High-sensitivity Cardiac Troponin: From Theory to Clinical Practice

Abstract

Since 2000, cardiac troponin (cTn) has been the recommended biomarker for the evaluation of patients with a possible diagnosis of acute myocardial infarction (AMI). Most of the cTn immunoassays currently in use lack the analytical sensitivity to accurately measure the upper reference limit (URL), ie, the 99th percentile reference value, which is the guideline-mandated cutoff value for myocardial injury.
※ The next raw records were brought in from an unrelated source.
(* ===== verification/Syscall.v ===== *)
(** * Syscall: the dispatch of system calls, [syscall] of [kernel/syscall.c]

    The number is taken from [a7] of the trapframe, the handler from the table, and
    the result goes to [a0]; if the process is traced for that number a line is
    printed.  [1 << num] is the shift instruction, which looks at the low five bits
    of [num]. *)

From S2P Require Import Prelude CString Riscv Kalloc Vm Pipe BufCache Txn Proc Fs File Lifecycle Printf Exec SysArgs SysProc SysFile.

Definition tf_a7 : Z := 168.
(** The offset of [name] in [struct proc]. *)
Definition off_name : Z := 344.

Inductive sysno :=
| SYS_fork | SYS_exit | SYS_wait | SYS_pipe | SYS_read | SYS_kill | SYS_exec | SYS_fstat | SYS_chdir | SYS_dup | SYS_getpid | SYS_sbrk
| SYS_sleep | SYS_uptime | SYS_open | SYS_write | SYS_mknod | SYS_unlink | SYS_link | SYS_mkdir | SYS_close | SYS_hello | SYS_trace | SYS_sysinfo.

(** The numbers of [kernel/syscall.h], from 1. *)
Definition sysnos : list sysno :=
  [SYS_fork; SYS_exit; SYS_wait; SYS_pipe; SYS_read; SYS_kill; SYS_exec; SYS_fstat; SYS_chdir; SYS_dup; SYS_getpid; SYS_sbrk;
   SYS_sleep; SYS_uptime; SYS_open; SYS_write; SYS_mknod; SYS_unlink; SYS_link; SYS_mkdir; SYS_close; SYS_hello; SYS_trace; SYS_sysinfo].

(** [num > 0 && num < NELEM(syscalls) && syscalls[num]] *)
Definition sys_of (num : Z) : option sysno := if num <=? 0 then None else sysnos !! Z.to_nat (num - 1).

Definition sys_name (n : sysno) : list Z :=
  match n with
  | SYS_fork => bytes "fork" | SYS_exit => bytes "exit" | SYS_wait => bytes "wait" | SYS_pipe => bytes "pipe" | SYS_read => bytes "read"
  | SYS_kill => bytes "kill" | SYS_exec => bytes "exec" | SYS_fstat => bytes "fstat" | SYS_chdir => bytes "chdir" | SYS_dup => bytes "dup"
  | SYS_getpid => bytes "getpid" | SYS_sbrk => bytes "sbrk" | SYS_sleep => bytes "sleep" | SYS_uptime => bytes "uptime" | SYS_open => bytes "open"
  | SYS_write => bytes "write" | SYS_mknod => bytes "mknod" | SYS_unlink => bytes "unlink" | SYS_link => bytes "link" | SYS_mkdir => bytes "mkdir"
  | SYS_close => bytes "close" | SYS_hello => bytes "hello" | SYS_trace => bytes "trace" | SYS_sysinfo => bytes "sysinfo"
  end.

Section Syscall.
Context {T : Type} `{Txn T} {D : Type}.
Variables kend trampoline forkret_addr proc_base ticks_addr info_addr : Z.
Variable buf_addr : nat -> Z.
Variables de_addr st_addr ch_addr elf_addr ph_addr ustack_addr ip_addr path_addr new_addr fd_addr str_addr : Z.
Notation kstate := (@kstate T D).
Variables dev_read dev_write : Z -> option (Z -> Z -> Z -> M (@fstate T D) Z).

Definition syscalls (n : sysno) : M kstate Z :=
  match n with
  | SYS_fork => sys_fork kend trampoline forkret_addr
  | SYS_exit => sys_exit kend proc_base
  | SYS_wait => sys_wait kend proc_base
  | SYS_pipe => sys_pipe kend fd_addr
  | SYS_read => sys_read buf_addr ch_addr dev_read
  | SYS_kill => sys_kill
  | SYS_exec => sys_exec kend trampoline buf_addr de_addr elf_addr ph_addr ustack_addr ip_addr path_addr
  | SYS_fstat => sys_fstat st_addr
  | SYS_chdir => sys_chdir buf_addr de_addr path_addr
  | SYS_dup => sys_dup
  | SYS_getpid => sys_getpid
  | SYS_sbrk => sys_sbrk kend
  | SYS_sleep => sys_sleep ticks_addr
  | SYS_uptime => sys_uptime
  | SYS_open => sys_open kend buf_addr de_addr path_addr
  | SYS_write => sys_write buf_addr ch_addr dev_write
  | SYS_mknod => sys_mknod buf_addr de_addr path_addr
  | SYS_unlink => sys_unlink buf_addr de_addr path_addr
  | SYS_link => sys_link buf_addr de_addr path_addr new_addr
  | SYS_mkdir => sys_mkdir buf_addr de_addr path_addr
  | SYS_close => sys_close kend
  | SYS_hello => sys_hello
  | SYS_trace => sys_trace
  | SYS_sysinfo => sys_sysinfo info_addr
  end.

(** [p->name] as a string, up to its NUL. *)
Fixpoint c_str (l : list Z) : list Z :=
  match l with [] => [] | c :: l => if c =? 0 then [] else c :: c_str l end.

Definition unknown_fmt : list Z := bytes "%d %s: unknown sys call %d" ++ [10].
Definition trace_fmt : list Z := bytes "%d: syscall %s -> %lu" ++ [10].

Definition syscall : M kstate unit :=
  p ← k_proc me;
  tf ← k_proc (pget p p_trapframe);
  a7 ← k_mem (ldq (tf + tf_a7));
  let num := i32 a7 in
  match sys_of num with
  | Some n =>
    r ← syscalls n;
    tf ← k_proc (pget p p_trapframe);
    k_mem (stq (tf + tf_a0) (u64 r))
  | None =>
    pid ← k_proc (pget p p_pid);
    name ← k_proc (pget p p_name);
    kprintf unknown_fmt [pid; proc_addr proc_base p + off_name; num] [(proc_addr proc_base p + off_name, c_str name)];;
    tf ← k_proc (pget p p_trapframe);
    k_mem (stq (tf + tf_a0) (u64 (-1)))
  end;;
  mask ← k_proc (pget p p_trace_mask);
  if Z.land mask (i32 (Z.shiftl 1 (num mod 32))) =? 0 then mret tt else
  pid ← k_proc (pget p p_pid);
  tf ← k_proc (pget p p_trapframe);
  a0 ← k_mem (ldq (tf + tf_a0));
  match sys_of num with
  | Some n => kprintf trace_fmt [pid; str_addr; a0] [(str_addr, sys_name n)]
  | None => if num =? 0 then kprintf trace_fmt [pid; 0; a0] [] else undefined   (* sys_name[0] is a null pointer *)
  end.

End Syscall.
Consequently, current methods fail to detect some cTn values slightly higher than the 99th percentile, which can be present during the earlier phases of non-ST-segment elevation myocardial infarctions, and miss some smaller infarctions all together. This shortcoming has led to the development of the so called high-sensitivity cTn assays (hs-cTn), which can measure cTn concentrations 5 to 10 times lower than current assays and do so with improved analytical imprecision. With these assays, the diagnosis of AMI will remain specific, but will increase in frequency. In addition, it is likely that the percentage of elevations due to ischemic heart disease will diminish, because other more occult causes of cardiac injury will be revealed as being more common than previously appreciated. Since 2010, cardiac troponin T (cTnT) has been the only high-sensitivity assay (hscTnT) available. Recently, a high-sensitivity assay for troponin I (hs-cTnI) was released for use in Europe and Asia and other assays will become available in the near term. This Editorial will attempt to clarify some of the controversial issues intrinsic to this developing field and will discuss the usefulness of hs-cTn in different clinical scenarios. It will also alert readers to gaps in our understanding, some of which have recently been revealed in an important Spanish study.